連中は戦艦を所定の位置に派遣しながら、ベネズエラに関して嘘をついている



 現在、世界には醜さが不足であるかのように、トランプはベネズエラ沖に軍艦を配備し、紛争のため無人機と海軍の巡視を準備するようカラカスに促している。

ケイトリン・ジョンストン
2025年8月31日

 この英語記事の朗読を聞く(ティム・フォーリーによる朗読)。

 現在、世界には醜さが不足であるかのように、トランプはベネズエラ沖に軍艦を配備し、紛争のため無人機と海軍の巡視を準備するようカラカスに促している。

 「ベネズエラとのトランプ砲艦外交の内幕」と題する記事で、ベネズエラとの武力紛争にアメリカがこれほど近づいたことはなく、完全武装のアメリカ艦隊が沖に居座り、独裁者ニコラス・マドゥロが5000万ドルの懸賞金の下で暮らしている」とAxiosのマーク・カプートが書いている。

 「ミサイル駆逐艦三隻と、攻撃型潜水艦少なくとも一隻を含む4,500人の兵員を乗せた軍艦七隻をトランプ大統領がベネズエラ沖に派遣した」とカプートは書いている。「正式には麻薬密売と戦うために彼らはそこにいる。だが木曜日、カロリン・リーヴィット大統領報道官は、任務の曖昧さにふれて、アメリカはマドゥロはベネズエラの正当な大統領ではなく「麻薬カルテルの逃亡中の親玉」と見なしていると指摘した。

 今回の米軍要員は海兵隊員約2200人を含むと報じられている。

 「これはノリエガ事件第二部になりかねない」とトランプ政権の匿名当局者がAxiosに語り「マドゥロは酷く恐れているはずだ」と述べた。


 少なくともカラカスに対して、トランプがある種の直接軍事攻撃を考えている事実を彼らは隠そうとさえしていない。麻薬は軍艦配備の公式理由だが、報道機関に大量に漏洩されている非公式の公式理由は、主権国家の指導者排除だ。

 トランプと同調するアレックス・ジョーンズなどの評論家連中がベネズエラでの政権転覆介入への同意でっちあげに多忙なのは、おそらく注目に値する。

 現在の彼の番組名が何であれ「これら戦争のどれも私は好きではない」とジョーンズは最近述べた。「だが我々が戦ったアメリカの教義と戦争を見れば、それは中南米で、そこは我々の砂場だ。ベネズエラは共産主義独裁政権で、1平方フィート当たり石油埋蔵量は世界最大で、国民は絶対的奴隷で、政権転覆は私は好きではないが、彼らは我々の選挙を操作し、彼らはアメリカをフェンタニルであふれさせている。共産主義者を排除するためのピンポイント攻撃をすれば、蜂起がおき、選挙ができて、良いはずだ。」

 「共産主義者」と「石油埋蔵量」まででジョーンズは止められたはずなのだ。ベネズエラは、世界のどの国より大きな確認石油埋蔵量を持っており、ワシントンDC周辺にゆるやかに中央集権化されている資本主義の欧米帝国と協調していない。これ以外のアメリカによる政権転覆介入理由は言い訳と見なすべきだ。

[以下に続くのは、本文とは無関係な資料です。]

(* ===== verification/Syscalls.v ===== *)
(** * userprog/exception.cc: traps into the kernel

    [Syscall.t] holds the machine and the console that the handlers work on.
    This file models the entry point [ExceptionHandler], the copies between user
    and kernel memory, and the system calls on numbers, characters and strings;
    the calls on files, processes and semaphores are an argument of the entry
    point.  A buffer from [new char[...]] starts with arbitrary bytes, the
    argument [raw] of the handler. *)

From S2P Require Import Prelude MachineSim ConsoleDev.
Import Machine.

Local Open Scope Z_scope.

Module Syscall.

Record t := mk {
  machine : Machine.t;
  gSynchConsole : SynchConsole.t;
}.

Definition set_machine (s : t) (m : Machine.t) : t := mk m (gSynchConsole s).
Definition set_console (s : t) (c : SynchConsole.t) : t := mk (machine s) c.

(** userprog/syscall.h *)
Definition SC_Halt : Z := 0.
Definition SC_ReadInt : Z := 11.
Definition SC_PrintInt : Z := 12.
Definition SC_ReadChar : Z := 13.
Definition SC_PrintChar : Z := 14.
Definition SC_ReadString : Z := 15.
Definition SC_PrintString : Z := 16.
Definition SC_Sub : Z := 43.

(** The characters the code compares with. *)
Definition char_minus : Z := 45.
Definition char_dot : Z := 46.
Definition char_0 : Z := 48.
Definition char_9 : Z := 57.

Definition IncreasePC (m : Machine.t) : outcome Machine.t :=
  counter ← ReadRegister m PCReg;
  m ← WriteRegister m PrevPCReg counter;
  counter ← ReadRegister m NextPCReg;
  m ← WriteRegister m PCReg counter;
  WriteRegister m NextPCReg (s32 (counter + 4)).

(** ** Copies between user and kernel memory *)

(** An access that fails traps to [ExceptionHandler], which halts. *)
Definition user_load (m : Machine.t) (addr : Z) : outcome (Machine.t * Z) :=
  '(m, r) ← ReadMem m addr 1;
  match r with inl _ => Fault Halted | inr v => Ok (m, v) end.
Definition user_store (m : Machine.t) (addr v : Z) : outcome Machine.t :=
  '(m, r) ← WriteMem m addr 1 v;
  match r with inl _ => Fault Halted | inr _ => Ok m end.
(* ===== verification/ProcessProtocol.v ===== *)
(** * The join and exit protocol of the process table

    Invariants of [Process.t] under every interleaving of the pieces of the
    system calls, for programs that keep to a protocol: join every process they
    create once, and exit after that. *)

From S2P Require Import Prelude Allocator Bitmap Processes.
Import Process.

Local Open Scope Z_scope.

Module Protocol.

Section protocol.
Context {T : Type} `{AL : Allocator T}.
Implicit Types s : t T.

(** ** The protocol that programs keep to *)

(** What is recorded about a process besides the state of the kernel: its
    identifier, the process that created it, how far that one is in joining it,
    and the code it exited with. *)
Inductive phase := Unjoined | Joining | Fetching | Joined.
Record history := mkHistory {
  pid : Z;
  creator : Z;
  joined : phase;
  code : option Z;
}.
Implicit Types G : gmap Z history.

Definition set_joined (j : phase) (g : history) : history := mkHistory (pid g) (creator g) j (code g).
Definition set_code (ec : Z) (g : history) : history := mkHistory (pid g) (creator g) (joined g) (Some ec).

(** A program joins only processes it created, each of them once, and exits
    after it has joined all of them; names fit in [FileName].  (An [Exit] with a
    status that is not 0 does not exit.) *)
Definition allowed s G (me : Z) (c : syscall) : Prop :=
  match c with
  | CExec name => (length name < 32)%nat
  | CJoin id => exists a g, G !! a = Some g /\ creator g = me /\ pid g = id /\ joined g = Unjoined
  | CExit status => status = 0 -> forall a g, G !! a = Some g -> creator g = me -> joined g = Joined
  end.

(** The record after a call and after a piece. *)
Definition note_call s G (me : Z) (c : syscall) : gmap Z history :=
  match c with
  | CExec _ => G
  | CJoin id => match slot s id with Ok a => alter (set_joined Joining) a G | Fault _ => G end
  | CExit status => if status =? 0 then alter (set_code status) me G else G
  end.
Definition note_micro s G (me : Z) (s' : t T) : gmap Z history :=
  match at_ <$> threads s !! me with
  | Some (ExecSlot _) =>
      match at_ <$> threads s' !! me with
      | Some (ExecMultexP a i) => <[a := mkHistory i me Unjoined None]> G
      | _ => G
      end
  | Some (JoinWait a _) => alter (set_joined Fetching) a G
  | Some (JoinFetch id) => match slot s id with Ok a => alter (set_joined Joined) a G | Fault _ => G end
  | _ => G
  end.

(** Runs of programs that keep to the protocol. *)
Inductive reachable (s0 : t T) : t T -> gmap Z history -> Prop :=
| reach_start : reachable s0 s0 ∅
| reach_call s G me c s' :
    reachable s0 s G -> in_user s me -> allowed s G me c -> call s me c = Ok s' ->
    reachable s0 s' (note_call s G me c)
| reach_micro s G me s' :
    reachable s0 s G -> micro s me = Ok (Some s') -> reachable s0 s' (note_micro s G me s').

(** ** The invariant *)

(** How far a thread is in [ExitUpdate]: 1 after [JoinRelease], 2 after
    [ExitWait]. *)
Definition stage (x : option loc) : Z :=
  match x with
  | Some (ExitEval _) | Some (ExitWait _ _) => 1
  | Some (ExitRemove _) => 2
  | _ => 0
  end.
Definition exiting (x : option loc) : bool :=
  match x with
  | Some (ExitDecP _ _) | Some (ExitDec _ _) | Some (ExitDecV _ _) | Some (ExitJoinV _)
  | Some (ExitEval _) | Some (ExitWait _ _) | Some (ExitRemove _) => true
  | _ => false
  end.
Definition where_ s (a : Z) : option loc := at_ <$> threads s !! a.

(** The semaphores of a PCB say how far the two processes are. *)
Definition sems_ok (x : option loc) (j : phase) (p : PCB) : Prop :=
  match j with
  | Unjoined | Joining => joinsem p = (if stage x =? 0 then 0 else 1) /\ exitsem p = 0 /\ stage x < 2
  | Fetching => joinsem p = 0 /\ exitsem p = 0 /\ stage x = 1
  | Joined => joinsem p = 0 /\ exitsem p = (if stage x =? 1 then 1 else 0) /\ 1 <= stage x
  end.

Definition pidof s (a : Z) : option Z := processID <$> threads s !! a.

Definition pcb_ok s (a : Z) (p : PCB) (g : history) : Prop :=
  0 < pid g < MAX_PROCESS /\ pcb s !! Z.to_nat (pid g) = Some (Some a) /\
  al_bits (bm s) !! Z.to_nat (pid g) = Some true /\
  thread p = (match threads s !! a with Some _ => Some a | None => None end) /\
  sems_ok (where_ s a) (joined g) p /\
  (exiting (where_ s a) = true -> code g = Some (exitcode p)) /\
  creator g <> a /\
  (joined g <> Joined -> pidof s (creator g) = Some (parentID p)).

(** [me] is joining the process [id]. *)
Definition joining G (me id : Z) (j : phase) (a : Z) : Prop :=
  exists g, G !! a = Some g /\ creator g = me /\ pid g = id /\ joined g = j.
Definition all_joined G (me : Z) : Prop :=
  forall a g, G !! a = Some g -> creator g = me -> joined g = Joined.

Definition loc_ok s G (me id0 : Z) (l : loc) : Prop :=
  match l with
  | User _ => True
  | ExecUnlock _ child | ExecReturn _ child => child <> Some 0
  | ExecLock name | ExecSlot name => (length name < 32)%nat
  | ExecMultexP a i | ExecFork a i => threads s !! a = None /\ a <> me /\ joining G me i Unjoined a
  | ExecMultexV a i => joining G me i Unjoined a
  | JoinIncP q id | JoinInc q id | JoinIncV q id => q = me /\ exists a, joining G me id Joining a
  | JoinEval id => exists a, joining G me id Joining a
  | JoinWait a id => joining G me id Joining a
  | JoinFetch id => exists a, joining G me id Fetching a
  | ExitDecP q id | ExitDec q id | ExitDecV q id =>
      me <> 0 /\ id = id0 /\ all_joined G me /\ exists g, G !! me = Some g /\ creator g = q
  | ExitJoinV id | ExitEval id | ExitRemove id => me <> 0 /\ id = id0 /\ all_joined G me
  | ExitWait a id => me <> 0 /\ id = id0 /\ all_joined G me /\ a = me
  end.
(* ===== verification/CallFrames.v ===== *)
(** * userprog/exception.cc: what every system call keeps

    A handler reads its arguments from the registers, copies between user and
    kernel memory, and writes at most register 2.  The lemmas of this file show
    that for each handler of [Syscalls.v], [FileCalls.v] and [ProcessCalls.v]:
    whatever it does to the console, the files and the semaphores, it returns with
    the translation of the program as it was and with all registers but the second
    unchanged. *)

From S2P Require Import Prelude Allocator MachineSim ConsoleDev Syscalls UserStrings HostFiles FileCalls Threads Processes STables ProcessCalls.
Import Machine Syscall.

Local Open Scope Z_scope.

Module Frames.

Section frames.
Context (pt : list TranslationEntry) (n : Z).
Local Abbreviation uses := (Strings.uses pt n).

(** [m'] has the registers of [m], or differs from it in register 2; in both cases it
    translates addresses the same way. *)
Definition keeps (m m' : Machine.t) : Prop := uses m -> uses m' /\ registers m' = registers m.
Definition answers (m m' : Machine.t) : Prop :=
  uses m -> uses m' /\ exists v, registers m' = <[2%nat := v]> (registers m).

Lemma keeps_refl m : keeps m m.
Proof. by intros Hu. Qed.
Lemma keeps_trans m1 m2 m3 : keeps m1 m2 -> keeps m2 m3 -> keeps m1 m3.
Proof. intros H1 H2 Hu. destruct (H1 Hu) as [Hu2 E2]. destruct (H2 Hu2) as [Hu3 E3]. split; [done|]. congruence. Qed.
Lemma keeps_answers m1 m2 m3 : keeps m1 m2 -> answers m2 m3 -> answers m1 m3.
Proof. intros H1 H2 Hu. destruct (H1 Hu) as [Hu2 E2]. destruct (H2 Hu2) as [Hu3 [v E3]]. split; [done|]. exists v. congruence. Qed.
Lemma answers_answers m1 m2 m3 : answers m1 m2 -> answers m2 m3 -> answers m1 m3.
Proof.
  intros H1 H2 Hu. destruct (H1 Hu) as [Hu2 [v E2]]. destruct (H2 Hu2) as [Hu3 [w E3]]. split; [done|]. exists w.
  by rewrite E3, E2, list_insert_insert_eq.
Qed.
(** Register 2 holds the number of the call until it is written. *)
Lemma keeps_answer m m' v : registers m !! 2%nat = Some v -> keeps m m' -> answers m m'.
Proof. intros Hv Hk Hu. destruct (Hk Hu) as [Hu' E]. split; [done|]. exists v. by rewrite list_insert_id. Qed.

Lemma WriteRegister_answers m v m' : WriteRegister m 2 v = Ok m' -> answers m m'.
Proof.
  unfold WriteRegister, wreg. intros E Hu. inv_bind E. inv_bind E. injection E as <-. apply wr_inv in E1 as [_ ->].
  split; [by apply FileCalls.uses_set_registers|]. by exists v.
Qed.

(** ** Copies between user and kernel memory *)

Lemma user_load_keeps m a m' v : user_load m a = Ok (m', v) -> keeps m m'.
Proof.
  unfold user_load, ReadMem. intros E Hu. pose proof Hu as (Hm & pt' & Et & Hn & Hx).
  assert (Ht : table_ok m) by (rewrite Et; exact Hn). rewrite ReadMem_on_spec in E by (done || apply Strings.is_size_1).
  rewrite (Translate_page_table m pt') in E by (try apply Strings.is_size_1; by rewrite Et).
  destruct (xlate pt' (pageTableSize m) a 1 false) as [e|pa]; cbn [mbind outcome_bind] in E.
  - by destruct (raise_entry m a).
  - injection E as <- _. split; [by apply Strings.uses_touch|done].
Qed.

Lemma user_store_keeps m a v m' : user_store m a v = Ok m' -> keeps m m'.
Proof.
  unfold user_store, WriteMem. intros E Hu. pose proof Hu as (Hm & pt' & Et & Hn & Hx).
  assert (Ht : table_ok m) by (rewrite Et; exact Hn). rewrite WriteMem_on_spec in E by (done || apply Strings.is_size_1).
  rewrite (Translate_page_table m pt') in E by (try apply Strings.is_size_1; by rewrite Et).
  assert (En : pageTableSize m = n) by (by rewrite Et). rewrite En, Hx in E.
  destruct (xlate pt n a 1 true) as [e|pa] eqn:Ex; cbn [mbind outcome_bind] in E; [by destruct (raise_entry m a)|].
  injection E as <-. destruct (Strings.xlate_in_memory pt n m a true pa Hm Ex) as (Hlt & Hpa & _).
  destruct (Strings.uses_touch pt n m pt' a true Hu Et) as (_ & pt2 & E2 & Hn2 & Hx2). split; [|done]. split.
  - destruct Hm as [Hl Hb]. split; cbn [mainMemory set_memory]; [rewrite length_splice; [done|cbn; lia]|].
    apply Forall_splice; [done|apply (le_bytes_u8 1)].
  - exists pt2. split; [|done]. by rewrite E2.
Qed.

Lemma copy_in_keeps k : forall m va i buf m' buf', copy_in k m va i buf = Ok (m', buf') -> keeps m m'.
Proof.
  induction k as [|k IH]; intros m va i buf m' buf' E; cbn [copy_in] in E.
  - injection E as <- _. apply keeps_refl.
  - inv_bind E. destruct x as [m1 c]. inv_bind E. apply user_load_keeps in E0. destruct (c =? 0).
    + by injection E as <- _.
    + eapply keeps_trans; [exact E0|]. by eapply IH.
Qed.

Lemma User2System_keeps m va limit m' buf : User2System m va limit = Ok (m', buf) -> keeps m m'.
Proof. unfold User2System. case_match; [done|]. apply copy_in_keeps. Qed.

Lemma copy_out_keeps k : forall m va i len buf m' j, copy_out k m va i len buf = Ok (m', j) -> keeps m m'.
Proof.
  induction k as [|k IH]; intros m va i len buf m' j E; cbn [copy_out] in E; [done|].
  inv_bind E. inv_bind E. apply user_store_keeps in E1. destruct (_ && _).
  - eapply keeps_trans; [exact E1|]. by eapply IH.
  - by injection E as <- _.
Qed.

Lemma System2User_keeps m va len buf m' j : System2User m va len buf = Ok (m', j) -> keeps m m'.
Proof.
  unfold System2User. case_match; [intros [= <- _]; apply keeps_refl|]. case_match; [intros [= <- _]; apply keeps_refl|]. apply copy_out_keeps.
Qed.

(** ** Reading a handler from its result *)

(** Split the result of a handler along its binds and tests. *)
Ltac split_result E :=
  repeat (inv_bind E || match type of E with
    | (let '(_, _) := ?x in _) = Ok _ => destruct x
    | (if ?b then _ else _) = Ok _ => destruct b eqn:?
    | match ?x with Some _ => _ | None => _ end = Ok _ => destruct x
    end).

(** ** The handlers on numbers, characters and strings *)

Section console_handlers.
Context (s : Syscall.t) (v : Z) (H2 : registers (machine s) !! 2%nat = Some v).

Lemma SubFunction_answers s' : SubFunction s = Ok s' -> answers (machine s) (machine s').
Proof. unfold SubFunction. intros E. split_result E. injection E as <-. by eapply WriteRegister_answers. Qed.

Lemma ReadIntFunction_answers raw s' : ReadIntFunction raw s = Ok s' -> answers (machine s) (machine s').
Proof. unfold ReadIntFunction. intros E. split_result E; injection E as <-; by eapply WriteRegister_answers. Qed.

(** For the smallest number the handler advances the program counter itself. *)
Lemma PrintIntFunction_answers raw s' : registers (machine s) !! 4%nat <> Some (- 2 ^ 31) -> regs_ok (machine s) ->
  PrintIntFunction raw s = Ok s' -> answers (machine s) (machine s').
Proof.
  unfold PrintIntFunction. intros Hmin (Hl & Hf & _) E. apply keeps_answer with v; [done|]. inv_bind E.
  assert (Hx : registers (machine s) !! 4%nat = Some x).
  { unfold ReadRegister, rreg in E0. inv_bind E0. by apply rd_inv in E0 as [_ E0]. }
  assert (is_s32 x) by (by eapply (Forall_lookup_1 _ _ _ _ Hf)).
  assert (Hneg : ((if x <? 0 then s32 (x * -1) else x) <? 0) = false).
  { apply Z.ltb_ge. destruct (Z.ltb_spec x 0); [|done]. assert (x <> - 2 ^ 31) by congruence. unfold is_s32 in *. rewrite s32_small; unfold is_s32; lia. }
  rewrite Hneg in E. split_result E; injection E as <-; apply keeps_refl.
Qed.

Lemma ReadCharFunction_answers raw s' : ReadCharFunction raw s = Ok s' -> answers (machine s) (machine s').
Proof.
  unfold ReadCharFunction. intros E. inv_bind E. destruct x as [c [buf len]]. inv_bind E. inv_bind E. inv_bind E. injection E as <-.
  cbn [machine set_machine set_console] in *.
  assert (HA : answers (machine s) x).
  { destruct (len =? 0); [by eapply WriteRegister_answers|]. injection E1 as <-. by eapply keeps_answer; [|apply keeps_refl]. }
  assert (HB : answers (machine s) x0).
  { destruct (len >? 1); [|by injection E2 as <-]. eapply answers_answers; [exact HA|]. by eapply WriteRegister_answers. }
  destruct (len =? 1); [|by injection E3 as <-]. inv_bind E3. eapply answers_answers; [exact HB|]. by eapply WriteRegister_answers.
Qed.

Lemma PrintCharFunction_answers s' : PrintCharFunction s = Ok s' -> answers (machine s) (machine s').
Proof. unfold PrintCharFunction. intros E. split_result E. injection E as <-. by eapply keeps_answer; [|apply keeps_refl]. Qed.

Lemma ReadStringFunction_answers junk s' : ReadStringFunction junk s = Ok s' -> answers (machine s) (machine s').
Proof.
  unfold ReadStringFunction. intros E. split_result E. injection E as <-. apply keeps_answer with v; [done|]. cbn [machine].
  eapply keeps_trans; [by eapply User2System_keeps|by eapply System2User_keeps].
Qed.

Lemma PrintStringFunction_answers s' : PrintStringFunction s = Ok s' -> answers (machine s) (machine s').
Proof.
  unfold PrintStringFunction. intros E. split_result E. injection E as <-. apply keeps_answer with v; [done|]. by eapply User2System_keeps.
Qed.

End console_handlers.

(** ** The handlers on files *)

(** Follow the machines of the states in between. *)
Ltac follow :=
  repeat match goal with
  | K : keeps _ _ |- answers _ _ => refine (keeps_answers _ _ _ K _); clear K
  | K : keeps _ _ |- keeps _ _ => refine (keeps_trans _ _ _ K _); clear K
  end.

Section file_handlers.
Context {H : Type} `{HH : Host H}.
Implicit Types s : FileCalls.t H.
Local Abbreviation mach s := (machine (FileCalls.base s)).

Lemma user2system_keeps s va limit s' buf : FileCalls.user2system s va limit = Ok (s', buf) -> keeps (mach s) (mach s').
Proof. unfold FileCalls.user2system. intros E. inv_bind E. destruct x as [m b]. injection E as <- _. by eapply User2System_keeps. Qed.

Lemma system2user_keeps s va len buf s' j : FileCalls.system2user s va len buf = Ok (s', j) -> keeps (mach s) (mach s').
Proof. unfold FileCalls.system2user. intros E. inv_bind E. destruct x as [m b]. injection E as <- _. by eapply System2User_keeps. Qed.

Lemma set_reg_answers s v s' : FileCalls.set_reg s 2 v = Ok s' -> answers (mach s) (mach s').
Proof. unfold FileCalls.set_reg. intros E. inv_bind E. injection E as <-. by eapply WriteRegister_answers. Qed.

Lemma put_file_keeps s i x s' : FileCalls.put_file s i x = Ok s' -> keeps (mach s) (mach s').
Proof. unfold FileCalls.put_file. intros E. inv_bind E. injection E as <-. apply keeps_refl. Qed.

(** The pieces of a handler's result, as facts about machines. *)
Ltac pieces :=
  repeat match goal with
  | E : FileCalls.user2system _ _ _ = Ok (_, _) |- _ => apply user2system_keeps in E
  | E : FileCalls.system2user _ _ _ _ = Ok (_, _) |- _ => apply system2user_keeps in E
  | E : FileCalls.put_file _ _ _ = Ok _ |- _ => apply put_file_keeps in E
  end.

Context (s : FileCalls.t H) (v : Z) (H2 : registers (mach s) !! 2%nat = Some v).

(** The end of a handler: its answer in register 2, or none. *)
Ltac ends E :=
  pieces; first [apply set_reg_answers in E; follow; exact E | injection E as <-; apply (keeps_answer _ _ v H2); follow; apply keeps_refl].

Lemma CreateFileFunction_answers s' : FileCalls.CreateFileFunction s = Ok s' -> answers (mach s) (mach s').
Proof. unfold FileCalls.CreateFileFunction. intros E. split_result E; ends E. Qed.

Lemma OpenFunction_answers s' : FileCalls.OpenFunction s = Ok s' -> answers (mach s) (mach s').
Proof. unfold FileCalls.OpenFunction. intros E. split_result E; ends E. Qed.

Lemma CloseFunction_answers s' : FileCalls.CloseFunction s = Ok s' -> answers (mach s) (mach s').
Proof. unfold FileCalls.CloseFunction. intros E. split_result E; ends E. Qed.

Lemma ReadFunction_answers junk s' : FileCalls.ReadFunction junk s = Ok s' -> answers (mach s) (mach s').
Proof. unfold FileCalls.ReadFunction. intros E. split_result E; ends E. Qed.

Lemma WriteFunction_answers s' : FileCalls.WriteFunction s = Ok s' -> answers (mach s) (mach s').
Proof. unfold FileCalls.WriteFunction. intros E. split_result E; ends E. Qed.

Lemma SeekFunction_answers s' : FileCalls.SeekFunction s = Ok s' -> answers (mach s) (mach s').
Proof. unfold FileCalls.SeekFunction. intros E. split_result E; ends E. Qed.

(** [Exec] when it does not reach the process table. *)
Lemma ExecFunction_answers raw s' : ProcessCalls.ExecFunction raw s = Ok (s', None) -> answers (mach s) (mach s').
Proof.
  unfold ProcessCalls.ExecFunction. intros E. split_result E; [discriminate E|]. injection E as <-. rename E3 into E. ends E.
Qed.

End file_handlers.

(** ** The handlers on semaphores *)

Section semaphore_handlers.
Context {T : Type} `{AL : Allocator T}.
Implicit Types s : ProcessCalls.t T.
Local Abbreviation mach s := (machine (ProcessCalls.base s)).

Lemma name_of_keeps s va s' name : ProcessCalls.name_of s va = Ok (s', name) -> keeps (mach s) (mach s').
Proof. unfold ProcessCalls.name_of. intros E. inv_bind E. destruct x as [m b]. injection E as <- _. by eapply User2System_keeps. Qed.

Lemma put_result_answers s v s' : ProcessCalls.set_reg s v = Ok s' -> answers (mach s) (mach s').
Proof. unfold ProcessCalls.set_reg. intros E. inv_bind E. injection E as <-. by eapply WriteRegister_answers. Qed.

Ltac ends E :=
  repeat match goal with E : ProcessCalls.name_of _ _ = Ok (_, _) |- _ => apply name_of_keeps in E end;
  apply put_result_answers in E; follow; exact E.

Lemma CreateSemaphoreFunction_answers addr s s' : ProcessCalls.CreateSemaphoreFunction addr s = Ok s' -> answers (mach s) (mach s').
Proof. unfold ProcessCalls.CreateSemaphoreFunction. intros E. split_result E; ends E. Qed.

Lemma WaitFunction_answers s s' : ProcessCalls.WaitFunction s = Ok s' -> answers (mach s) (mach s').
Proof. unfold ProcessCalls.WaitFunction. intros E. split_result E; (discriminate E || ends E). Qed.

Lemma SignalFunction_answers s s' : ProcessCalls.SignalFunction s = Ok s' -> answers (mach s) (mach s').
Proof. unfold ProcessCalls.SignalFunction. intros E. split_result E; ends E. Qed.

End semaphore_handlers.

End frames.
End Frames.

 アメリカの戦争装置が別の標的に照準線を移すたびに人々はいつも私に言う。「いや、ケイトリン、今回こそ邪悪な悪の男は本当に政権転覆する必要がある! 今回、政府とメディアは、我々に真実を伝えている!」

 そして、同じ焼き直しの嘘を何度も繰り返しているので、それは常に実に愚かだ。帝国は、既に行っているより廣い範囲で世界や資源を支配するのに何であれ役立つ行動をとり、それら行動の正当化をでっちあげる。

 帝国同盟諸国による人道的虐待を無視しながら、人道的理由でそれをしていると連中は言うのだ。麻薬密売と戦うために、コロンビア国境に兵士15,000人をマドゥロが派遣しているにもかかわらず、薬物乱用の実際の原因に関するあらゆる証拠無視して、薬物乱用を止めるためにそれをしていると連中は言うのだ。イスラエルなどのアメリカ同盟国が意のままにアメリカ内政に干渉するのを許す一方で、アメリカ内政への干渉を止めるため、それをしていると連中は言うのだ。

 連中は嘘をついているに過ぎない。アメリカ帝国は、あらゆる戦争行為に関してウソをつく。一期目の前回就任時に、トランプはベネズエラ政権転覆を画策したが、全く同じ理由で再び政権転覆しようとしているのだ。ワシントンの命令に屈するのを拒否する石油豊富な国を帝国の塊に吸収しようと帝国の沼地最悪の戦争屋全員熱心に推進しているのだ。

 ここで我々が見ていることが全てで、そうでないと言う人は全員嘘をついている。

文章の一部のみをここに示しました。